Word for word, restate the lines from the start of the data down to the line with "- replace (ClickStart", both included.
*** Records for this task Section Begins ***
(** X4.  Started once and left alone, the clock shows 1200 - n seconds
    after n firings of the interval; at the 1200th it stops at zero and
    opens the time-up dialog, and further firings change nothing. *)
Theorem countdown_reaches_zero (n : nat) :
  run (ClickStart :: repeat IntervalFires n)
  = if Nat.ltb n 1200
    then mkTimer (1200 - Z.of_nat n) true false false false
    else mkTimer 0 false false false true.
Proof.
  induction n as [|n IH].
  - reflexivity.
  - replace (ClickStart :: repeat IntervalFires (S n))
      with ((ClickStart :: repeat IntervalFires n) ++ [IntervalFires])%list
      by (simpl; f_equal; symmetry; apply repeat_cons).
    rewrite run_snoc, IH.
    destruct (Nat.ltb_spec n 1200) as [Hn|Hn].
    + unfold step, handle, tick, counting. simpl.
      destruct (Z.eqb_spec (1200 - Z.of_nat n) 0) as [E|E]; [lia|]. simpl.
      unfold timerEffect, timeIsUp. simpl.
      destruct (Nat.ltb_spec (S n) 1200) as [Hn'|Hn'].
      * destruct (Z.eqb_spec (1200 - Z.of_nat n - 1) 0) as [E'|E']; [lia|]. simpl.
        f_equal. lia.
      * destruct (Z.eqb_spec (1200 - Z.of_nat n - 1) 0) as [E'|E']; [|lia]. simpl.
        f_equal. lia.
    + destruct (Nat.ltb_spec (S n) 1200) as [Hn'|Hn']; [lia|]. reflexivity.
Qed.

End TimerFacts.

(* ===================================================================== *)
(** * Answers, tabs and the score *)
(* ===================================================================== *)

Section AnswerFacts.

Import ExamClient ExamView Tasks.

Lemma qKey_inj (q q' : Question) :
  qKey q = qKey q' -> question_number q = question_number q'.
Proof.
  unfold qKey. intros H. simpl in H. injection H as H.
  exact (inj pretty _ _ H).
Qed.

Lemma or_else_empty (s : string) : JsString.or_else s "" = s.
Proof. now destruct s. Qed.

(** X5.  [handleAnswerChange] stores the value under the question it is
    given, where the components read it back, and leaves the answer of
    every question with another number as it was. *)
Theorem setAnswer_reads_back (answers : gmap string string) (q q' : Question)
    (value : string) :
  question_number q' <> question_number q ->
  currentAnswerOf (setAnswer answers (qKey q) value) q = value
  /\ currentAnswerOf (setAnswer answers (qKey q) value) q' = currentAnswerOf answers q'
  /\ userAns (setAnswer answers (qKey q) value) q' = userAns answers q'.
Proof.
  intros Hne. unfold currentAnswerOf, userAns, setAnswer.
  rewrite lookup_insert_eq. simpl. rewrite or_else_empty.
  assert (Hk : qKey q <> qKey q') by (intros E; apply qKey_inj in E; congruence).
  rewrite !lookup_insert_ne by exact Hk. auto.
Qed.

Lemma setAnswer_reads_back_witness :
  currentAnswerOf (setAnswer {[ "q-2" := "B" ]} (qKey (mkQuestion 12)) "TRUE") (mkQuestion 12)
  = "TRUE"
  /\ currentAnswerOf (setAnswer {[ "q-2" := "B" ]} (qKey (mkQuestion 12)) "TRUE") (mkQuestion 2)
     = currentAnswerOf {[ "q-2" := "B" ]} (mkQuestion 2)
  /\ userAns (setAnswer {[ "q-2" := "B" ]} (qKey (mkQuestion 12)) "TRUE") (mkQuestion 2)
     = userAns {[ "q-2" := "B" ]} (mkQuestion 2).
Proof.
  apply (setAnswer_reads_back {[ "q-2" := "B" ]} (mkQuestion 12) (mkQuestion 2) "TRUE").
  discriminate.
Defined.

(** X6.  After a non-empty answer is stored for one of its questions, the
    tab of a task is yellow or green, never gray. *)
Theorem tab_not_gray_after_answer (task : Task) (userAnswers : gmap string string)
    (q : Question) (value : string) :
  In q (questions task) -> value <> "" ->
  dot task (setAnswer userAnswers (qKey q) value) <> Gray.
Proof.
  intros Hq Hv. unfold dot.
  destruct (isComplete task _); [discriminate|].
  assert (H : hasSome task (setAnswer userAnswers (qKey q) value) = true).
  { unfold hasSome. apply existsb_exists. exists q. split; [exact Hq|].
    unfold hasAnswer, setAnswer. rewrite lookup_insert_eq.
    destruct value; [contradiction | reflexivity]. }
  rewrite H. discriminate.
Qed.

Lemma tab_not_gray_after_answer_witness :
  dot Samples.tfTask (setAnswer ∅ (qKey (mkQuestion 7)) "NOT GIVEN") <> Gray.
Proof.
  apply (tab_not_gray_after_answer Samples.tfTask ∅ (mkQuestion 7) "NOT GIVEN").
  - simpl. auto.
  - discriminate.
Defined.

Lemma hit_hasAnswer (ua : gmap string string) (k : AnswerKey) (tIdx qIdx : nat)
    (q : Question) :
  hit ua k tIdx qIdx q = true -> hasAnswer ua q = true.
Proof.
  intros H. apply hit_answered in H. unfold answered in H. unfold hasAnswer.
  destruct (ua !! qKey q) as [s|]; [|discriminate].
  destruct s; [discriminate H | reflexivity].
Qed.

Lemma hitsQuestions_none (ua : gmap string string) (k : AnswerKey) (tIdx : nat)
    (qs : list Question) :
  existsb (hasAnswer ua) qs = false ->
  forall qIdx, hitsQuestions ua k tIdx qIdx qs = 0.
Proof.
  induction qs as [|q rest IH]; intros H qIdx; simpl; [reflexivity|].
  simpl in H. apply orb_false_iff in H. destruct H as [Hq Hrest].
  rewrite (IH Hrest).
  destruct (hit ua k tIdx qIdx q) eqn:E; [|reflexivity].
  apply hit_hasAnswer in E. congruence.
Qed.

(** X7.  When no task of the exam has an answered question, so that no
    tab is yellow, the score is 0 out of the number of questions,
    whatever the key holds. *)
Theorem no_answer_no_point (ex : Exam) (k : AnswerKey) (ua : gmap string string) :
  Forall (fun task => hasSome task ua = false) (tasks ex) ->
  calculateScore (Some ex) (key_js k) ua
  = Normal (mkScore None (Some 0) (num_questions ex)).
Proof.
  intros H. rewrite calculateScore_key. do 3 f_equal.
  generalize 0 at 1. induction H as [|task rest Ht Hrest IH]; intros tIdx; simpl.
  - reflexivity.
  - rewrite IH. now rewrite (hitsQuestions_none ua k tIdx (questions task) Ht).
Qed.

Lemma no_answer_no_point_witness :
  calculateScore (Some Samples.exam2) (key_js Samples.key2) {[ "q-9" := "paris" ]}
  = Normal (mkScore None (Some 0) (num_questions Samples.exam2)).
Proof.
  apply (no_answer_no_point Samples.exam2 Samples.key2 {[ "q-9" := "paris" ]}).
  repeat constructor.
Defined.

Lemma hitsQuestions_bound (ua : gmap string string) (k : AnswerKey) (tIdx : nat)
    (qs : list Question) :
  forall qIdx, hitsQuestions ua k tIdx qIdx qs <= length qs.
Proof.
  induction qs as [|q rest IH]; intros qIdx; simpl; [lia|].
  specialize (IH (S qIdx)). destruct (hit ua k tIdx qIdx q); lia.
Qed.

Lemma hitsTasks_bound (ua : gmap string string) (k : AnswerKey) (ts : list Task) :
  forall tIdx,
    hitsTasks ua k tIdx ts <= list_sum (map (fun t => length (questions t)) ts).
Proof.
  induction ts as [|task rest IH]; intros tIdx; simpl; [lia|].
  specialize (IH (S tIdx)).
  pose proof (hitsQuestions_bound ua k tIdx (questions task) 0). lia.
Qed.

(** X8.  For every key of the server's shape the score never exceeds the
    total: [calculateScore] returns [correct] and [total] with
    [correct <= total], and [total] is the number of questions. *)
Theorem score_within_total (ex : Exam) (k : AnswerKey) (ua : gmap string string) :
  exists c,
    calculateScore (Some ex) (key_js k) ua
    = Normal (mkScore None (Some c) (num_questions ex))
    /\ c <= num_questions ex.
Proof.
  rewrite calculateScore_key. eexists. split; [reflexivity|]. apply hitsTasks_bound.
Qed.

Lemma userAns_normalized (ua ua' : gmap string string) (q : Question) :
  normalize <$> ua !! qKey q = normalize <$> ua' !! qKey q ->
  userAns ua q = userAns ua' q.
Proof.
  unfold userAns, normalize.
  destruct (ua !! qKey q), (ua' !! qKey q); simpl; congruence.
Qed.

Lemma scoreQuestions_normalized (answers : JsVal) (ua ua' : gmap string string)
    (tIdx : nat) (qs : list Question) :
  (forall key, normalize <$> ua !! key = normalize <$> ua' !! key) ->
  forall qIdx acc,
    scoreQuestions answers ua tIdx qIdx qs acc = scoreQuestions answers ua' tIdx qIdx qs acc.
Proof.
  intros H. induction qs as [|q rest IH]; intros qIdx acc; simpl; [reflexivity|].
  unfold scoreQuestion. rewrite (userAns_normalized ua ua' q (H _)).
  destruct (correctAns answers tIdx qIdx); simpl; [apply IH | reflexivity].
Qed.

Lemma scoreTasks_normalized (answers : JsVal) (ua ua' : gmap string string)
    (ts : list Task) :
  (forall key, normalize <$> ua !! key = normalize <$> ua' !! key) ->
  forall tIdx acc,
    scoreTasks answers ua tIdx ts acc = scoreTasks answers ua' tIdx ts acc.
Proof.
  intros H. induction ts as [|t rest IH]; intros tIdx acc; simpl; [reflexivity|].
  rewrite (scoreQuestions_normalized answers ua ua' tIdx (questions t) H).
  destruct (scoreQuestions answers ua' tIdx 0 (questions t) acc); simpl;
    [apply IH | reflexivity].
Qed.

(** X9.  The outcome of [calculateScore], a score or a throw, depends on
    the submitted answers only up to case and surrounding white space:
    two submissions that agree entry by entry after trimming and
    lower-casing give the same outcome, for any exam and any key value. *)
Theorem score_up_to_case_and_blanks (exam : option Exam) (answers : JsVal)
    (ua ua' : gmap string string) :
  (forall key, normalize <$> ua !! key = normalize <$> ua' !! key) ->
  calculateScore exam answers ua = calculateScore exam answers ua'.
Proof.
  intros H. unfold calculateScore.
  destruct (negb (truthy answers)); [reflexivity|].
  destruct (get_named answers "tasks") as [ts|]; simpl; [|reflexivity].
  destruct (negb (truthy ts)); [reflexivity|].
  destruct exam as [ex|]; [|reflexivity].
  now rewrite (scoreTasks_normalized answers ua ua' (tasks ex) H).
Qed.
*** Records for this task Section Ends ***
■ Answer below
(** X4.  Started once and left alone, the clock shows 1200 - n seconds
    after n firings of the interval; at the 1200th it stops at zero and
    opens the time-up dialog, and further firings change nothing. *)
Theorem countdown_reaches_zero (n : nat) :
  run (ClickStart :: repeat IntervalFires n)
  = if Nat.ltb n 1200
    then mkTimer (1200 - Z.of_nat n) true false false false
    else mkTimer 0 false false false true.
Proof.
  induction n as [|n IH].
  - reflexivity.
  - replace (ClickStart :: repeat IntervalFires (S n))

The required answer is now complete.